A single 5520 has 48 copper 10/100/1000M bit/sec ports and four small form-factor pluggable ports. The backplane supports up to eight switches in a stack with 40G bit/sec throughput into and out of each switch. The performance of both a single switch and a three-switch stack was acceptable, but not exceptional. (See How we did it .)

There was line rate performance at Layer 2 with a single switch with all packet sizes. But performance degraded somewhat as the packet size increased with Layer 3 switching. Here we saw line rate throughput for 64- to 512-byte packets, but throughput decreased to 82% of line rate as the packet size increased to 1,518 bytes.

Latency values for a single switch ranged from about 10 microsec in the best case (with 64-byte packets) to 200 microsec (with 1,518-byte packets) when the switch was near full capacity. This is most likely because of the increased overhead of the internal chipset that chops packets into smaller units and then switches them across the backplane.

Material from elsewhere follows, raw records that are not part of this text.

Definition schema_record_from_row (kv : Uuid * SchemaVersionRow) : Result AuthorityError SchemaRecord :=
  let '(schema_version_id, row) := kv in
  id ← SchemaVersionId_from_str (uuid_print schema_version_id);
  kind ← schema_kind_from_sql (sv_kind row);
  name ← result_map_err (fun _ => AuthorityError_Repository "stored schema name is invalid")
    (SchemaName_new (sv_name row));
  owner ← result_map_err
    (fun error => AuthorityError_Repository ("invalid stored owner ID: " +:+ IdentityError_to_string error))
    (ActorId_from_str (uuid_print (sv_owner_service_id row)));
  content_digest ← ok_or (AuthorityError_Repository "stored content digest is invalid")
    (if bool_decide (String.length (sv_content_digest row) = 32%nat)
     then Some (sv_content_digest row) else None);
  predecessor ←
    match sv_predecessor_id row with
    | None => Ok None
    | Some value => Some <$> SchemaVersionId_from_str (uuid_print value)
    end;
  version ← SchemaVersion_restore id kind name (sv_version row) owner
    (MkContentDigest content_digest) predecessor (sv_published_at row);
  status ← schema_status_from_sql (sv_status row);
  Ok (MkSchemaRecord version status).

Definition PostgresAuthority_matching_grants (facts : PolicyFacts) (now : Z) :
  Db Tables AuthorityError (list Grant) :=
  connection authority_repository_error;;
  rows ← query authority_query_error (matching_grants_sql facts now);
  lift (collect grant_from_row rows).

Definition PostgresAuthority_publish (kind : SchemaKind) (name : SchemaName) (owner : ActorId)
  (content_digest : ContentDigest) (published_at : Z) : Db Tables AuthorityError SchemaRecord :=
  connection authority_repository_error;;
  id ← new_uuid;
  row ← autocommit authority_query_error
    (publish_schema_version_sql id (schema_kind_to_sql kind) (SchemaName_as_str name)
      (ActorId_as_uuid owner) (ContentDigest_as_bytes content_digest) published_at);
  lift (schema_record_from_row row).

Definition PostgresAuthority_find (kind : SchemaKind) (name : SchemaName) (version : Z) :
  Db Tables AuthorityError (option SchemaRecord) :=
  connection authority_repository_error;;
  row ← query authority_query_error
    (find_schema_version_sql (schema_kind_to_sql kind) (SchemaName_as_str name) version);
  match row with
  | None => mret None
  | Some row => record ← lift (schema_record_from_row row); mret (Some record)
  end.

Definition decision_row (decision : AuthorityDecision) : DecisionRow :=
  let facts := decision_facts decision in
  MkDecisionRow (ActorId_as_uuid (facts_source facts)) (ActionName_as_str (facts_action facts))
    (Scope_as_str (facts_scope facts))
    (SchemaVersionId_as_uuid (refs_artifact (facts_schema_versions facts)))
    (SchemaVersionId_as_uuid (refs_permission_policy (facts_schema_versions facts)))
    (ActorId_as_uuid <$> facts_destination facts) (verdict_to_sql (decision_verdict decision))
    (ActorId_as_uuid (decision_evaluator decision))
    (PolicyBundleVersion_as_str <$> decision_policy_bundle_version decision)
    (decision_decided_at decision).

Definition PostgresAuthority_record (decision : AuthorityDecision) : Db Tables AuthorityError unit :=
  connection authority_repository_error;;
  rows ← autocommit authority_query_error
    (insert_decision_sql (DecisionId_as_uuid (decision_id decision)) (decision_row decision));
  if negb (rows =? 1)%Z
  then throw (AuthorityError_Repository
                ("recording decision " +:+ DecisionId_to_string (decision_id decision)
                 +:+ " changed " +:+ show_i64 rows +:+ " rows"))
  else mret tt.

Definition PostgresAuthorityRepository : AuthorityRepository Tables := {|
  repository_matching_grants := PostgresAuthority_matching_grants |}.
Definition PostgresSchemaRepository : SchemaRepository Tables := {|
  schema_repository_publish := PostgresAuthority_publish;
  schema_repository_find := PostgresAuthority_find |}.
Definition PostgresDecisionRecorder : AuthorityDecisionRecorder Tables := {|
  recorder_record := PostgresAuthority_record |}.
End adapter.

(** ** Matching grants *)

Section theory.
Context {P : Platform} {HP : PlatformLaws P}.

Lemma grant_from_row_Ok id row g :
  grant_from_row (id, row) = Ok g ->
  grant_id g = MkGrantId id /\
  grant_source g = MkActorId (gr_source_service_id row) /\
  ActionName_as_str (grant_action g) = gr_action row /\
  Scope_as_str (grant_scope g) = gr_scope row /\
  grant_schema_versions g =
    MkSchemaVersionRefs (MkSchemaVersionId (gr_artifact_schema_version_id row))
      (MkSchemaVersionId (gr_permission_policy_schema_version_id row)) /\
  grant_destination g = MkActorId <$> gr_destination_service_id row /\
  grant_valid_from g = gr_valid_from row /\ grant_valid_until g = gr_valid_until row.
Proof.
  unfold grant_from_row, GrantId_from_str, ActorId_from_str, SchemaVersionId_from_str,
    ActionName_new, Scope_new, Grant_restore.
  rewrite !uuid_parse_print. intros H.
  destruct (gr_destination_service_id row) as [d|]; rewrite ?uuid_parse_print in H;
    cbn [mbind result_bind result_map_err fmap result_fmap] in H; result_inv; done.
Qed.

(** The WHERE clause and [Grant::permits] agree on a row that is not revoked. *)
Lemma grant_matches_permits id row g facts now :
  grant_from_row (id, row) = Ok g ->
  grant_matches facts now id row = true <->
  Grant_permits g facts now = true /\ gr_revoked_at row = None.
Proof.
  intros (_ & Hs & Ha & Hsc & Hv & Hd & Hf & Hu)%grant_from_row_Ok.
  unfold grant_matches, Grant_permits, Scope_matches.
  rewrite Hs, Hsc, Hv, Hd, Hf, Hu, <-Ha.
  destruct facts as [[s] [a] [sc] [[ar] [pp]] d]; destruct (grant_action g) as [ga]; simpl.
  rewrite !andb_true_iff, !bool_decide_eq_true, String.eqb_eq.
  assert (gr_destination_service_id row = ActorId_as_uuid <$> d <->
          MkActorId <$> gr_destination_service_id row = d) as ->.
  { destruct (gr_destination_service_id row), d as [[?]|]; naive_solver. }
  naive_solver.
Qed.

Lemma matching_grants_exact facts now c grants c' :
  PostgresAuthority_matching_grants facts now c = (Ok grants, c') ->
  durable c' = durable c /\
  forall g, g ∈ grants <->
    exists id row, authority_grants (durable c) !! id = Some row /\
      gr_revoked_at row = None /\ grant_from_row (id, row) = Ok g /\
      Grant_permits g facts now = true.
Proof.
  unfold PostgresAuthority_matching_grants. intros H. db_inv. split; [done|].
  match goal with H : collect _ _ = Ok _ |- _ => rename H into Hc end.
  unfold matching_grants_sql in Hc. intros g. rewrite (collect_elem_of _ _ _ g Hc). split.
  - intros ([id row] & [Hrow Hm]%select_In & Hg). exists id, row.
    apply (grant_matches_permits _ _ _ _ _ Hg) in Hm. naive_solver.
  - intros (id & row & Hrow & Hr & Hg & Hp). exists (id, row). split; [|done].
    apply select_In. split; [done|]. by apply (grant_matches_permits _ _ _ _ _ Hg).
Qed.

(** The grants the kernel reads for a decision are exactly the stored,
    unrevoked grants that permit the facts now: the SQL filter and
    [Grant::permits] agree on every row. *)
Theorem matching_grants_are_permitting facts now c grants c' :
  PostgresAuthority_matching_grants facts now c = (Ok grants, c') ->
  durable c' = durable c /\
  forall g, g ∈ grants <->
    exists id row, authority_grants (durable c) !! id = Some row /\
      gr_revoked_at row = None /\ grant_from_row (id, row) = Ok g /\
      Grant_permits g facts now = true.
Proof. apply matching_grants_exact. Qed.

Lemma insert_decision_Ok id row T n T' :
  insert_decision_sql id row T = Ok (n, T') ->
  n = 1%Z /\ authority_decisions T !! id = None /\
  T' = with_authority_decisions (<[id := row]> (authority_decisions T)) T.
Proof.
  unfold insert_decision_sql. intros H. result_inv.
  repeat match goal with H : require _ _ = Ok _ |- _ => apply require_Ok in H end.
  by repeat match goal with H : bool_decide _ = true |- _ => apply bool_decide_eq_true in H end.
Qed.

(** The service of the deployed kernel *)
Definition postgres_authority (evaluator : PolicyEvaluator) (evaluator_id : ActorId) :
  AuthorityService Tables :=
  MkAuthorityService _ PostgresAuthorityRepository evaluator evaluator_id PostgresDecisionRecorder.

Lemma authorize_recorded evaluator evaluator_id facts now c d c' :
  AuthorityService_authorize (postgres_authority evaluator evaluator_id) facts now c = (Ok d, c') ->
  authority_decisions (durable c) !! DecisionId_as_uuid (decision_id d) = None /\
  authority_decisions (durable c') !! DecisionId_as_uuid (decision_id d) = Some (decision_row d) /\
  decision_facts d = facts /\ decision_decided_at d = now /\
  exists grants,
    (forall g, g ∈ grants -> Grant_permits g facts now = true) /\
    match evaluator facts grants with
    | Ok evaluation => decision_verdict d = evaluation_verdict evaluation /\
        decision_policy_bundle_version d = Some (evaluation_policy_bundle_version evaluation)
    | Err _ => AuthorityDecision_is_allowed d = false /\ decision_policy_bundle_version d = None
    end.
Proof.
  unfold AuthorityService_authorize. simpl. intros H.
  apply db_bind_Ok in H as (grants & c1 & Hg & H).
  apply matching_grants_exact in Hg as [Hd Hg].
  destruct (evaluator facts grants) as [evaluation|e] eqn:He; db_inv;
    unfold PostgresAuthority_record in *; db_inv;
    match goal with H : insert_decision_sql _ _ _ = Ok _ |- _ =>
      apply insert_decision_Ok in H as (-> & Hnone & HT) end;
    subst; resolve_tables; simpl in *; rewrite lookup_insert_eq;
    (split_and!; [done..|]); exists grants; rewrite He;
    (split; [|done]); intros g Hin; apply Hg in Hin; naive_solver.
Qed.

With three switches, we pumped as much as 130G bit/sec (64-byte packets) and as little as 72G bit/sec (1,518-byte packets) through the stack in a full mesh configuration. Layer 3 forwarding performance decreased as the packet size increased, as well. This amount of stack bandwidth should be adequate for most enterprise network applications with the exception of a highly utilized core network. Latency measurements for the stack were similar to the single switch test results.

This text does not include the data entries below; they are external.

(** Subscriptions keep their history: creating and disabling, under any
    faults, never change a stored subscription except for its first disabling,
    and keep at most one active subscription per service and event type. *)
Theorem subscriptions_keep_history service_id event_type mode id now :
  history subscription_step
    (SubscriptionService_create PostgresSubscriptionRepository service_id event_type mode now) /\
  history subscription_step
    (SubscriptionService_disable PostgresSubscriptionRepository service_id id now).
Proof.
  unfold SubscriptionService_create, SubscriptionService_disable. simpl.
  unfold PostgresSubscription_insert, PostgresSubscription_disable, append_subscription_audit,
    classify_failed_disable.
  split; db_walk; eauto using insert_subscription_step, disable_subscription_step,
    insert_subscription_audit_step.
Qed.

(** Another service's subscription looks absent: disabling it changes
    nothing and answers exactly as for an id that does not exist. *)
Theorem disable_hides_foreign_subscription service_id id now T ns row :
  (0 <= now)%Z -> subscriptions T !! SubscriptionId_as_uuid id = Some row ->
  sub_service_id row <> ActorId_as_uuid service_id ->
  SubscriptionService_disable PostgresSubscriptionRepository service_id id now (start T [] ns) =
    (Err (SubscriptionError_NotFound id), start T [] ns) /\
  forall T', subscriptions T' !! SubscriptionId_as_uuid id = None ->
    SubscriptionService_disable PostgresSubscriptionRepository service_id id now (start T' [] ns) =
      (Err (SubscriptionError_NotFound id), start T' [] ns).
Proof.
  intros Hnow Hrow Hs. unfold SubscriptionService_disable. simpl.
  unfold PostgresSubscription_disable, classify_failed_disable, start.
  rewrite !(proj2 (Z.ltb_ge now 0)) by lia. split; [|intros T' Hnone].
  - db_run. rewrite (execute_run T T _ _ _ None T)
      by (unfold disable_subscription_sql; rewrite Hrow, (bool_decide_eq_false_2 _ Hs); done).
    db_run. rewrite Hrow. unfold ActorId_from_str. rewrite uuid_parse_print. simpl.
    db_run. rewrite bool_decide_eq_false_2; [done|]. intros <-. by apply Hs.
  - db_run. rewrite (execute_run T' T' _ _ _ None T')
      by (unfold disable_subscription_sql; by rewrite Hnone).
    db_run. by rewrite Hnone.
Qed.

(** Every action a request can carry is an event type, the same text: the
    conversion that request routing makes cannot fail. *)
Theorem action_is_event_type value action :
  ActionName_new value = Ok action ->
  EventType_new (ActionName_as_str action) = Ok (MkEventType value).
Proof.
  unfold ActionName_new. intros H. result_inv. simpl. rename Heqb into Hv.
  apply negb_false_iff, valid_action_name_facts in Hv as (He & Hl & Hseg & Hg & _ & _).
  unfold EventType_new. rewrite trim_graphic, chars_count_graphic by done.
  rewrite He. change valid_event_segment with is_valid_action_segment. rewrite Hseg.
  unfold MAX_EVENT_TYPE_LENGTH, MAX_ACTION_NAME_LENGTH in *. by rewrite (proj2 (Z.ltb_ge _ _)) by lia.
Qed.
End theory.
(* ===== verification/Requests.v ===== *)
(** * Requests: acceptance of requests and materialization of routes

    [src/kernel/requests.rs], [src/infrastructure/postgres_request_repository.rs]
    and [src/infrastructure/postgres_route_repository.rs], with the tables and
    triggers of migrations 0008, 0014 and 0016. The identifiers and action names
    are in RequestNames. *)

From S2P Require Import Prelude Text Platform Database Schema Identity RequestNames Authority.
From S2P Require Import Subscriptions.
From Stdlib Require Import Ascii.

Record Request := MkRequest {
  request_id : RequestId;
  request_source_service : ActorId;
  request_action : ActionName;
  request_scope : Scope;
  request_schema_versions : SchemaVersionRefs;
}.

Record RequestFingerprint := MkRequestFingerprint { RequestFingerprint_as_bytes : bytes }.

#[export] Instance Request_eq_dec : EqDecision Request.
Proof. solve_decision. Defined.
#[export] Instance RequestFingerprint_eq_dec : EqDecision RequestFingerprint.
Proof. solve_decision. Defined.

Record AcceptedRequest := MkAcceptedRequest {
  accepted_request : Request;
  accepted_fingerprint : RequestFingerprint;
  accepted_at : Z;
}.

#[export] Instance AcceptedRequest_eq_dec : EqDecision AcceptedRequest.
Proof. solve_decision. Defined.

Definition AcceptedRequest_restore (request : Request) (fingerprint : RequestFingerprint)
  (accepted_at : Z) : Result RequestError AcceptedRequest :=
  if (accepted_at <? 0)%Z then Err RequestError_InvalidAcceptedAt
  else Ok (MkAcceptedRequest request fingerprint accepted_at).
(** What is left of a route that can be locked, once its last claim expired *)
Lemma expire_latest_rows T rt id lease now s' i r :
  claims_wf T -> lock_claim (route_state T rt) id lease now = Ok s' ->
  work_claims (expire_latest rt T) !! i = Some r -> wc_route_id r = rt ->
  (wc_fencing_token r <= last_token (route_state T rt))%Z /\
  wc_status r <> "completed" /\ wc_status r <> "active".
Proof.
  intros Hwf. unfold route_state, expire_latest.
  destruct (latest_claim_sql rt T) as [[j row]|] eqn:Hl.
  2: { rewrite latest_claim_None in Hl. intros _ Hi Hr. by destruct (Hl i r). }
  destruct (latest_claim_Some _ _ _ _ Hl) as (Hj & Hrt & Hmax). intros Hok Hi Hr.
  assert (forall i r, work_claims T !! i = Some r -> wc_route_id r = rt ->
    wc_status r = "active" \/ wc_status r = "completed" -> i = j /\ r = row) as Hends.
  { intros i0 r0 H0 Hr0 Hs0. assert (i0 = j) as ->; [|split; congruence].
    eapply cw_tokens; eauto; [congruence|]. specialize (Hmax _ _ H0 Hr0).
    assert (wc_fencing_token row <= wc_fencing_token r0)%Z; [|lia].
    eapply cw_latest; eauto. congruence. }
  destruct (String.eqb_spec (wc_status row) "active") as [Hs|Hs]; simpl in *.
  - apply lookup_insert_Some in Hi as [[<- <-]|[Hne Hi]]; simpl; [done|]. split; [eauto|].
    split; intros Hst; by destruct (Hends _ _ Hi Hr) as [<- _]; auto.
  - destruct (String.eqb_spec (wc_status row) "completed") as [|Hc]; [done|]. simpl. split; [eauto|].
    split; intros Hst; destruct (Hends _ _ Hi Hr) as [_ ->]; auto.
Qed.

Lemma last_token_bounds T rt :
  claims_wf T -> (0 <= last_token (route_state T rt) <= i64_max)%Z.
Proof.
  intros Hwf. unfold route_state. destruct (latest_claim_sql rt T) as [[id row]|] eqn:Hl; [|done].
  apply latest_claim_Some in Hl as (Hid & _).
  destruct (claim_row_wf_facts row) as (_ & ? & _); [by eapply cw_rows|].
  destruct (String.eqb (wc_status row) "active"); simpl; [lia|].
  destruct (String.eqb (wc_status row) "completed"); simpl; unfold i64_max in *; lia.
Qed.

Lemma next_token_exact T rt id lease now s' :
  claims_wf T -> lock_claim (route_state T rt) id lease now = Ok s' ->
  (1 <= next_token (route_state T rt))%Z ->
  next_token (route_state T rt) = (last_token (route_state T rt) + 1)%Z /\
  (next_token (route_state T rt) <= i64_max)%Z.
Proof.
  intros Hwf Hok. pose proof (last_token_bounds T rt Hwf) as Hb. revert Hb.
  assert (forall t, (0 <= t <= i64_max)%Z -> (1 <= wrapping_add t 1)%Z ->
    wrapping_add t 1 = (t + 1)%Z /\ (wrapping_add t 1 <= i64_max)%Z) as Hw.
  { intros t Ht H1. unfold wrapping_add, i64_max in *.
    destruct (decide (t = 2 ^ 63 - 1)%Z) as [->|]; [done|].
    assert (t + 1 + 2 ^ 63 < 2 ^ 64)%Z by lia. rewrite Z.mod_small in * by lia. lia. }
  destruct (route_state T rt); simpl in *; eauto. done.
Qed.

(** The tables after a granted claim *)
Lemma grant_step T rt s i id lease now s' kv T' :
  claims_wf T -> lock_claim (route_state T rt) id lease now = Ok s' ->
  insert_claim_sql id rt s i (next_token (route_state T rt)) now lease (expire_latest rt T) = Ok (kv, T') ->
  claim_step T T' /\ next_token (route_state T rt) = (last_token (route_state T rt) + 1)%Z /\
  work_claims T !! id = None.
Proof.
  intros Hwf Hok (Hc & Hid & _ & ->)%insert_claim_Ok.
  assert (claim_row_wf (MkWorkClaimRow rt s i (next_token (route_state T rt)) "active" now lease) /\
    next_token (route_state T rt) = (last_token (route_state T rt) + 1)%Z) as [Hrow Hnext].
  { assert (1 <= next_token (route_state T rt))%Z as H1.
    { unfold work_claim_row_check in Hc. result_inv.
      repeat match goal with H : require _ _ = Ok _ |- _ => apply require_Ok in H end.
      by rewrite ?Z.leb_le in *. }
    destruct (next_token_exact T rt id lease now s') as [? ?]; [done..|]. by split_and!. }
  split_and!; [|done|].
  - etrans; [|eapply insert_step; [done..|]].
    + unfold expire_latest. destruct (latest_claim_sql rt T) as [[j row]|] eqn:Hl; [|done].
      destruct (String.eqb_spec (wc_status row) "active") as [Hs|]; [|done].
      pose proof (expire_latest_Ok T rt j row Hwf Hl Hs) as He. unfold expire_latest in He.
      rewrite Hl, Hs in He. simpl in He. by eapply update_claim_step.
    + simpl. intros j r Hj Hr. destruct (expire_latest_rows _ _ _ _ _ _ _ _ Hwf Hok Hj Hr).
      split; [lia | done].
  - unfold expire_latest in Hid. destruct (latest_claim_sql rt T) as [[j row]|] eqn:Hl; [|done].
    destruct (String.eqb (wc_status row) "active"); [|done]. simpl in Hid.
    by apply lookup_insert_None in Hid as [? _].
Qed.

The benefit of Layer 3 switching - in spite of the slight performance hit - is that it allows an administrator to configure an IP subnet for each port and/or virtual LAN (VLAN ) in the switch. This is a great way to segregate network devices and minimize Ethernet broadcast traffic, but the only way to let the stack or other network devices know that other subnets exist is by configuring static routes. This can quickly become an administrative nightmare. Therefore, Layer 3 switching is best used when most routes are contiguous and can be summarized by a few addresses. Routing protocol support (which Nortel says is coming, but won't say when) would relieve this limitation.

The reboot times for the 5520 in stand-alone and stack configuration is acceptable at less than 90 seconds.

The 5520 has a rich set of QoS features such as 802.1p VLAN tagging priority and Differentiated Services . Each port can have as many as eight egress queues. The number of queues per port is configured globally, which requires a reboot. We tested 802.1p priority queuing on both a single switch and a three-switch stack. It prioritized both packet loss and latency of the various tagged flows through the switches.